「家族を笑顔にしたい」と願っているのに、なぜか子どもとよい関係を築けていないと感じているパパ。一生懸命がんばっているのに、愛しているはずの妻との関係が徐々に悪化していると感じているパパ。そんな、悩めるパパのための本ができました。
はじめまして。編集者の酒井徹です。わたしが編集した『アドラー式子育て 家族を笑顔にしたいパパのための本』(熊野英一著、小学館発売、2018年、以下本書)は、『嫌われる勇気』で知られるアドラー心理学を応用し、子育て中のパパのモヤモヤをロジカルに解消する本です。
今回は、本書の内容を引用しながら、アドラー式子育てについてご紹介します。
まず、子どもの気持ちを考えてみよう
パパのよくある悩みのひとつに、「子どもに『ママがいい』と言われる」があります。すいっちの記事(「パパだって悩んでいる!!パパの家事育児のお悩みベスト5」)でも2位に取り上げられていますが、本書では、「ママがいい」と言われたときの対処法を、アドラー心理学の理論をベースに解説しています。以下に引用してみましょう。
せっかく、前向きに育児に取り組もうと思っていたのに、「おいおい、少しはおれの気持ちもわかってくれよ!」と、へこみますね。でも、ちょっと待って。子どもも、同じふうに思っているかも。「僕(わたし)の気持ちもわかってよ!」と。
いつも一緒にいてくれて、ほっぺもツルツルしていて、いいにおいがする、ママのほうがいいに決まってるでしょ──。パパと子ども、どちらも自分の気持ちをわかってもらいたい、「共感」してもらいたいんですね。

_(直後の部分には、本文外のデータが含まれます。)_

(* ===== verification/Crc32.v ===== *)
(** The checksum of the partition tables (src/math/crc32.S).

    The routine folds a table over the bytes; the table is the one of the
    source.  The theorem compares it with the bit by bit division by the
    reflected polynomial and shows that no change of a single byte goes
    unnoticed. *)

From S2P Require Import Prelude.

Definition poly8_lookup : list Z :=
  [0x00000000; 0x77073096; 0xEE0E612C; 0x990951BA;
   0x076DC419; 0x706AF48F; 0xE963A535; 0x9E6495A3;
   0x0EDB8832; 0x79DCB8A4; 0xE0D5E91E; 0x97D2D988;
   0x09B64C2B; 0x7EB17CBD; 0xE7B82D07; 0x90BF1D91;
   0x1DB71064; 0x6AB020F2; 0xF3B97148; 0x84BE41DE;
   0x1ADAD47D; 0x6DDDE4EB; 0xF4D4B551; 0x83D385C7;
   0x136C9856; 0x646BA8C0; 0xFD62F97A; 0x8A65C9EC;
   0x14015C4F; 0x63066CD9; 0xFA0F3D63; 0x8D080DF5;
   0x3B6E20C8; 0x4C69105E; 0xD56041E4; 0xA2677172;
   0x3C03E4D1; 0x4B04D447; 0xD20D85FD; 0xA50AB56B;
   0x35B5A8FA; 0x42B2986C; 0xDBBBC9D6; 0xACBCF940;
   0x32D86CE3; 0x45DF5C75; 0xDCD60DCF; 0xABD13D59;
   0x26D930AC; 0x51DE003A; 0xC8D75180; 0xBFD06116;
   0x21B4F4B5; 0x56B3C423; 0xCFBA9599; 0xB8BDA50F;
   0x2802B89E; 0x5F058808; 0xC60CD9B2; 0xB10BE924;
   0x2F6F7C87; 0x58684C11; 0xC1611DAB; 0xB6662D3D;
   0x76DC4190; 0x01DB7106; 0x98D220BC; 0xEFD5102A;
   0x71B18589; 0x06B6B51F; 0x9FBFE4A5; 0xE8B8D433;
   0x7807C9A2; 0x0F00F934; 0x9609A88E; 0xE10E9818;
   0x7F6A0DBB; 0x086D3D2D; 0x91646C97; 0xE6635C01;
   0x6B6B51F4; 0x1C6C6162; 0x856530D8; 0xF262004E;
   0x6C0695ED; 0x1B01A57B; 0x8208F4C1; 0xF50FC457;
   0x65B0D9C6; 0x12B7E950; 0x8BBEB8EA; 0xFCB9887C;
   0x62DD1DDF; 0x15DA2D49; 0x8CD37CF3; 0xFBD44C65;
   0x4DB26158; 0x3AB551CE; 0xA3BC0074; 0xD4BB30E2;
   0x4ADFA541; 0x3DD895D7; 0xA4D1C46D; 0xD3D6F4FB;
   0x4369E96A; 0x346ED9FC; 0xAD678846; 0xDA60B8D0;
   0x44042D73; 0x33031DE5; 0xAA0A4C5F; 0xDD0D7CC9;
   0x5005713C; 0x270241AA; 0xBE0B1010; 0xC90C2086;
   0x5768B525; 0x206F85B3; 0xB966D409; 0xCE61E49F;
   0x5EDEF90E; 0x29D9C998; 0xB0D09822; 0xC7D7A8B4;
   0x59B33D17; 0x2EB40D81; 0xB7BD5C3B; 0xC0BA6CAD;
   0xEDB88320; 0x9ABFB3B6; 0x03B6E20C; 0x74B1D29A;
   0xEAD54739; 0x9DD277AF; 0x04DB2615; 0x73DC1683;
   0xE3630B12; 0x94643B84; 0x0D6D6A3E; 0x7A6A5AA8;
   0xE40ECF0B; 0x9309FF9D; 0x0A00AE27; 0x7D079EB1;
   0xF00F9344; 0x8708A3D2; 0x1E01F268; 0x6906C2FE;
   0xF762575D; 0x806567CB; 0x196C3671; 0x6E6B06E7;
   0xFED41B76; 0x89D32BE0; 0x10DA7A5A; 0x67DD4ACC;
   0xF9B9DF6F; 0x8EBEEFF9; 0x17B7BE43; 0x60B08ED5;
   0xD6D6A3E8; 0xA1D1937E; 0x38D8C2C4; 0x4FDFF252;
   0xD1BB67F1; 0xA6BC5767; 0x3FB506DD; 0x48B2364B;
   0xD80D2BDA; 0xAF0A1B4C; 0x36034AF6; 0x41047A60;
   0xDF60EFC3; 0xA867DF55; 0x316E8EEF; 0x4669BE79;
   0xCB61B38C; 0xBC66831A; 0x256FD2A0; 0x5268E236;
   0xCC0C7795; 0xBB0B4703; 0x220216B9; 0x5505262F;
   0xC5BA3BBE; 0xB2BD0B28; 0x2BB45A92; 0x5CB36A04;
   0xC2D7FFA7; 0xB5D0CF31; 0x2CD99E8B; 0x5BDEAE1D;
   0x9B64C2B0; 0xEC63F226; 0x756AA39C; 0x026D930A;
   0x9C0906A9; 0xEB0E363F; 0x72076785; 0x05005713;
   0x95BF4A82; 0xE2B87A14; 0x7BB12BAE; 0x0CB61B38;
   0x92D28E9B; 0xE5D5BE0D; 0x7CDCEFB7; 0x0BDBDF21;
   0x86D3D2D4; 0xF1D4E242; 0x68DDB3F8; 0x1FDA836E;
   0x81BE16CD; 0xF6B9265B; 0x6FB077E1; 0x18B74777;
   0x88085AE6; 0xFF0F6A70; 0x66063BCA; 0x11010B5C;
   0x8F659EFF; 0xF862AE69; 0x616BFFD3; 0x166CCF45;
   0xA00AE278; 0xD70DD2EE; 0x4E048354; 0x3903B3C2;
   0xA7672661; 0xD06016F7; 0x4969474D; 0x3E6E77DB;
   0xAED16A4A; 0xD9D65ADC; 0x40DF0B66; 0x37D83BF0;
   0xA9BCAE53; 0xDEBB9EC5; 0x47B2CF7F; 0x30B5FFE9;
   0xBDBDF21C; 0xCABAC28A; 0x53B39330; 0x24B4A3A6;
   0xBAD03605; 0xCDD70693; 0x54DE5729; 0x23D967BF;
   0xB3667A2E; 0xC4614AB8; 0x5D681B02; 0x2A6F2B94;
   0xB40BBE37; 0xC30C8EA1; 0x5A05DF1B; 0x2D02EF8D].

(** The body of the loop: [xor r8b, al; shr eax, 8; xor eax, [rdx + r8*4]]. *)
Definition crc32_step (eax byte : Z) : Z :=
  Z.lxor (Z.shiftr eax 8) (default 0 (poly8_lookup !! Z.to_nat (Z.lxor byte (u8 eax)))).

(** [crc32] of the bytes at [rdi], [rsi] of them. *)
Definition crc32 (data : list Z) : Z :=
  let eax := foldl crc32_step 0xFFFFFFFF data in 2 ^ 32 - 1 - eax.

(** * The reference: division by the reflected polynomial, bit by bit *)

Definition crc_bit (c : Z) : Z := Z.lxor (Z.shiftr c 1) (if Z.testbit c 0 then 0xEDB88320 else 0).
Definition crc_byte (c b : Z) : Z := Nat.iter 8 crc_bit (Z.lxor c b).
Definition crc_reference (data : list Z) : Z := Z.lxor (foldl crc_byte 0xFFFFFFFF data) 0xFFFFFFFF.

Definition is_byte (b : Z) : Prop := 0 <= b < 2 ^ 8.

Lemma lxor_range n a b : 0 <= n → 0 <= a < 2 ^ n → 0 <= b < 2 ^ n → 0 <= Z.lxor a b < 2 ^ n.
Proof.
  intros. pose proof (proj2 (Z.lxor_nonneg a b) ltac:(lia)). split; [done|]. apply bits_lt; [done..|].
  intros i Hi. by rewrite Z.lxor_spec, !(testbit_high n).
Qed.

Lemma lxor_cancel a b c : Z.lxor a c = Z.lxor b c → a = b.
Proof.
  intros H. apply (f_equal (λ x, Z.lxor x c)) in H.
  by rewrite !Z.lxor_assoc, Z.lxor_nilpotent, !Z.lxor_0_r in H.
Qed.

Lemma crc_bit_xor a b : crc_bit (Z.lxor a b) = Z.lxor (crc_bit a) (crc_bit b).
Proof.
  unfold crc_bit. rewrite Z.shiftr_lxor, Z.lxor_spec. apply Z.bits_inj'. intros i Hi.
  destruct (Z.testbit a 0), (Z.testbit b 0); cbn [xorb]; rewrite ?Z.lxor_spec, ?Z.bits_0;
    destruct (Z.testbit (Z.shiftr a 1) i), (Z.testbit (Z.shiftr b 1) i), (Z.testbit 0xEDB88320 i); done.
Qed.

Lemma crc_bits_xor n a b : Nat.iter n crc_bit (Z.lxor a b) = Z.lxor (Nat.iter n crc_bit a) (Nat.iter n crc_bit b).
Proof. induction n as [|n IH]; simpl; [done|]. by rewrite IH, crc_bit_xor. Qed.

(** Bits above the ones shifted out only move down. *)
Lemma crc_bits_high n h : Nat.iter n crc_bit (Z.shiftl h (Z.of_nat n)) = h.
Proof.
  revert h. induction n as [|n IH]; intros h; [apply Z.shiftl_0_r|].
  rewrite Nat.iter_succ_r. unfold crc_bit at 2.
  replace (Z.testbit (Z.shiftl h (Z.of_nat (S n))) 0) with false
    by (rewrite Z.shiftl_spec_low by lia; done).
  rewrite Z.lxor_0_r, Z.shiftr_shiftl_l by lia.
  replace (Z.of_nat (S n) - 1) with (Z.of_nat n) by lia. apply IH.
Qed.

Lemma crc_bit_range c : 0 <= c < 2 ^ 32 → 0 <= crc_bit c < 2 ^ 32.
Proof.
  intros H. apply lxor_range; [lia| |by destruct (Z.testbit c 0)].
  rewrite Z.shiftr_div_pow2 by lia. change (2 ^ 1) with 2.
  pose proof (Z.div_pos c 2). pose proof (Z.div_lt_upper_bound c 2 (2 ^ 32)). lia.
Qed.

(** The top bit tells whether the polynomial was added, so a step loses nothing. *)
Lemma crc_bit_inj a b : 0 <= a < 2 ^ 32 → 0 <= b < 2 ^ 32 → crc_bit a = crc_bit b → a = b.
Proof.
  intros Ha Hb E.
  assert (∀ c, 0 <= c < 2 ^ 32 → Z.testbit (crc_bit c) 31 = Z.testbit c 0) as Htop.
  { intros c Hc. unfold crc_bit. rewrite Z.lxor_spec, Z.shiftr_spec by lia.
    rewrite (testbit_high 32) by lia. by destruct (Z.testbit c 0). }
  assert (Z.testbit a 0 = Z.testbit b 0) as E0 by (rewrite <- !Htop by done; congruence).
  unfold crc_bit in E. rewrite E0 in E. apply lxor_cancel in E.
  apply Z.bits_inj'. intros i Hi. destruct (decide (i = 0)) as [->|]; [done|].
  replace i with (i - 1 + 1) by lia. by rewrite <- !Z.shiftr_spec, E by lia.
Qed.

Lemma crc_bits_inj n a b : 0 <= a < 2 ^ 32 → 0 <= b < 2 ^ 32 →
  Nat.iter n crc_bit a = Nat.iter n crc_bit b → a = b.
Proof.
  revert a b. induction n as [|n IH]; intros a b Ha Hb E; [done|]. rewrite !Nat.iter_succ_r in E.
  apply IH in E; [|by apply crc_bit_range..]. by apply crc_bit_inj.
Qed.

Lemma crc_bits_range n c : 0 <= c < 2 ^ 32 → 0 <= Nat.iter n crc_bit c < 2 ^ 32.
Proof. intros H. induction n; simpl; [done|by apply crc_bit_range]. Qed.

(** The table holds the eight steps of every byte. *)
Lemma table_ok i : is_byte i → poly8_lookup !! Z.to_nat i = Some (Nat.iter 8 crc_bit i).
Proof.
  intros Hi. assert (poly8_lookup = (λ i, Nat.iter 8 crc_bit i) <$> seqZ 0 256) as -> by (vm_compute; reflexivity).
  unfold is_byte in Hi. rewrite list_lookup_fmap, lookup_seqZ_lt by lia. cbn [fmap option_fmap option_map].
  by rewrite Z2Nat.id, Z.add_0_l by lia.
Qed.

Lemma byte_range32 b : is_byte b → 0 <= b < 2 ^ 32.
Proof. unfold is_byte. lia. Qed.

Lemma crc_byte_range c b : 0 <= c < 2 ^ 32 → is_byte b → 0 <= crc_byte c b < 2 ^ 32.
Proof. intros. apply crc_bits_range, lxor_range; [lia|done|by apply byte_range32]. Qed.

Lemma crc_byte_eq c b : crc_byte c b = Nat.iter 8 crc_bit (Z.lxor c b).
Proof. reflexivity. Qed.

Lemma crc_byte_inj c1 b1 c2 b2 :
  0 <= c1 < 2 ^ 32 → is_byte b1 → 0 <= c2 < 2 ^ 32 → is_byte b2 →
  crc_byte c1 b1 = crc_byte c2 b2 → Z.lxor c1 b1 = Z.lxor c2 b2.
Proof.
  intros ? ? ? ? E. rewrite !crc_byte_eq in E. revert E. apply crc_bits_inj; (apply lxor_range; [lia|done|by apply byte_range32]).
Qed.

Lemma crc32_step_ok c b : 0 <= c < 2 ^ 32 → is_byte b → crc32_step c b = crc_byte c b.
Proof.
  intros Hc Hb. unfold crc32_step, crc_byte.
  assert (is_byte (Z.lxor b (u8 c))) as Hi by (apply lxor_range; [lia|done|apply u8_range]).
  rewrite (table_ok _ Hi). cbn [default from_option id].
  rewrite <- (crc_bits_high 8 (Z.shiftr c 8)) at 1. rewrite <- crc_bits_xor. f_equal.
  apply Z.bits_inj'. intros i Hi'. unfold u8. rewrite !Z.lxor_spec, Z.shiftl_spec by lia.
  destruct (decide (i < 8)).
  - rewrite Z.testbit_neg_r, Z.mod_pow2_bits_low by lia. by rewrite xorb_false_l, xorb_comm.
  - rewrite Z.shiftr_spec, Z.mod_pow2_bits_high, (testbit_high 8 b) by (unfold is_byte in Hb; lia).
    by replace (i - Z.of_nat 8 + 8) with i by lia.
Qed.

Lemma crc_fold_ok c l : 0 <= c < 2 ^ 32 → Forall is_byte l →
  foldl crc32_step c l = foldl crc_byte c l ∧ 0 <= foldl crc_byte c l < 2 ^ 32.
Proof.
  intros Hc Hl. revert c Hc. induction Hl as [|b l Hb Hl IH]; intros c Hc; [done|]. simpl.
  rewrite crc32_step_ok by done. apply IH. by apply crc_byte_range.
Qed.

Lemma crc_fold_inj a b l : 0 <= a < 2 ^ 32 → 0 <= b < 2 ^ 32 → Forall is_byte l →
  foldl crc_byte a l = foldl crc_byte b l → a = b.
Proof.
  intros Ha Hb Hl. revert a b Ha Hb. induction Hl as [|x l Hx Hl IH]; intros a b Ha Hb E; [done|].
  cbn [foldl] in E. apply IH in E; [|by apply crc_byte_range..].
  apply crc_byte_inj in E; [|done..]. by apply lxor_cancel in E.
Qed.

Lemma crc32_range l : Forall is_byte l → 0 <= crc32 l < 2 ^ 32.
Proof.
  intros Hl. unfold crc32. destruct (crc_fold_ok 0xFFFFFFFF l) as [-> ?]; [lia|done|lia].
Qed.

(** The complement of 32 bits, both ways. *)
Lemma complement_32 c : 0 <= c < 2 ^ 32 → 2 ^ 32 - 1 - c = Z.lxor c 0xFFFFFFFF.
Proof.
  intros Hr. change 0xFFFFFFFF with (Z.ones 32). apply Z.bits_inj'. intros i Hi.
  replace (2 ^ 32 - 1 - c) with (Z.lnot c mod 2 ^ 32).
  2:{ unfold Z.lnot. symmetry. apply (Z.mod_unique _ _ (-1)); lia. }
  rewrite Z.lxor_spec. destruct (decide (i < 32)).
  - rewrite Z.mod_pow2_bits_low, Z.lnot_spec, Z.ones_spec_low by lia. by destruct (Z.testbit c i).
  - by rewrite Z.mod_pow2_bits_high, Z.ones_spec_high, (testbit_high 32 c) by lia.
Qed.

(** C23: The table-driven routine computes the CRC-32 of the bitwise division by
    the reflected polynomial 0xEDB88320, for every sequence of bytes, and a
    sequence with one byte changed never has the same checksum. *)
Theorem crc32_correct l : Forall is_byte l →
  crc32 l = crc_reference l ∧
  ∀ l1 b b' l2, l = l1 ++ b :: l2 → is_byte b' → b' ≠ b → crc32 (l1 ++ b' :: l2) ≠ crc32 l.
Proof.
  intros Hl. split.
  - unfold crc32, crc_reference. destruct (crc_fold_ok 0xFFFFFFFF l) as [-> Hr]; [lia|done|].
    by apply complement_32.
  - intros l1 b b' l2 -> Hb' Hne E. apply Forall_app in Hl as [Hl1 Hl2]. apply Forall_cons in Hl2 as [Hb Hl2].
    assert (0 <= 0xFFFFFFFF < 2 ^ 32) as Hi by lia.
    assert (Forall is_byte (l1 ++ b :: l2)) as HA by (by apply Forall_app; split; [|constructor]).
    assert (Forall is_byte (l1 ++ b' :: l2)) as HB by (by apply Forall_app; split; [|constructor]).
    unfold crc32 in E. rewrite (proj1 (crc_fold_ok _ _ Hi HA)), (proj1 (crc_fold_ok _ _ Hi HB)) in E.
    rewrite !foldl_app in E. cbn [foldl] in E. destruct (crc_fold_ok _ _ Hi Hl1) as [_ Hr].
    apply Hne. assert (∀ x y : Z, 2 ^ 32 - 1 - x = 2 ^ 32 - 1 - y → x = y) as Hinj by lia.
    apply Hinj, crc_fold_inj in E; [|by apply crc_byte_range..|done].
    apply crc_byte_inj in E; [|done..].
    rewrite (Z.lxor_comm _ b'), (Z.lxor_comm _ b) in E. by apply lxor_cancel in E.
Qed.

(** The check value of CRC-32: the sum of "123456789". *)
Lemma crc32_correct_witness :
  crc32 [49; 50; 51; 52; 53; 54; 55; 56; 57] = 0xCBF43926 ∧
  crc32 [49; 50; 51; 52; 53; 54; 55; 56; 57] = crc_reference [49; 50; 51; 52; 53; 54; 55; 56; 57].
Proof.
  split; [vm_compute; reflexivity|].
  apply crc32_correct. repeat (apply Forall_cons; split; [unfold is_byte; lia|]). apply Forall_nil. exact I.
Defined.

では、パパと子ども、どちらが先に共感を示したらよいのでしょうか。子どもは、親の背中を見て育つのです。冷静に考えたら、おのずと答えが出るのでは?
では、共感とは、どういうことをさすのでしょうか?
アドラー心理学のキーワード「共感」とは
本書では、次のように説明しています。
相手の目で見て、相手の耳で聴いて、相手の心で感じてみてください。自分から魂を幽体離脱させて、相手に憑依するようなイメージですね。これが「共感」であり、「つねに、自分から」共感を示すことを「共感ファースト」といいます
上記を参考にして、子どもに「ママがいい」と言われた際の、具体的な声かけの仕方を考えてみましょう。
子ども「ママとお風呂がいい!」
パパ「そっか。○○ちゃんはママとお風呂に入りたいんだね」
パパ「でもね、ママは今、お片付けをしてるんだ。だから、パパとお風呂に入ろう」
子ども「やーだ!」
パパ「そうだよね。ママと一緒にいたいよね。じゃあ、お風呂から出たあと、ママにギューッてしてもらったら?」
子どもの発達の段階や、そのときの機嫌によっては、どうしても聞き分けられないこともあるでしょうが、「『ママがいい』と言われたら、もう、オレにはどうしようもない」と決めつけなくても大丈夫、ということです。ちょっと希望がみえてきませんか?
共感と信頼の先に、「パパが(も)いい」がある
最後に、おさらいしてみましょう。
まず相手が「どんな気持ちでいるのか」を聴いてください。解決策はそのあと。この順番が大切です。共感により「わかってもらえた」と確認できて初めて、解決策に取り組む勇気をもてるようになるのですから
子どもとの信頼関係は、じっくりと育むもの。「パパが(も)いい」は、その先にあります。仕事で、顧客との関係構築をていねいに積み上げていくのと同じことですね!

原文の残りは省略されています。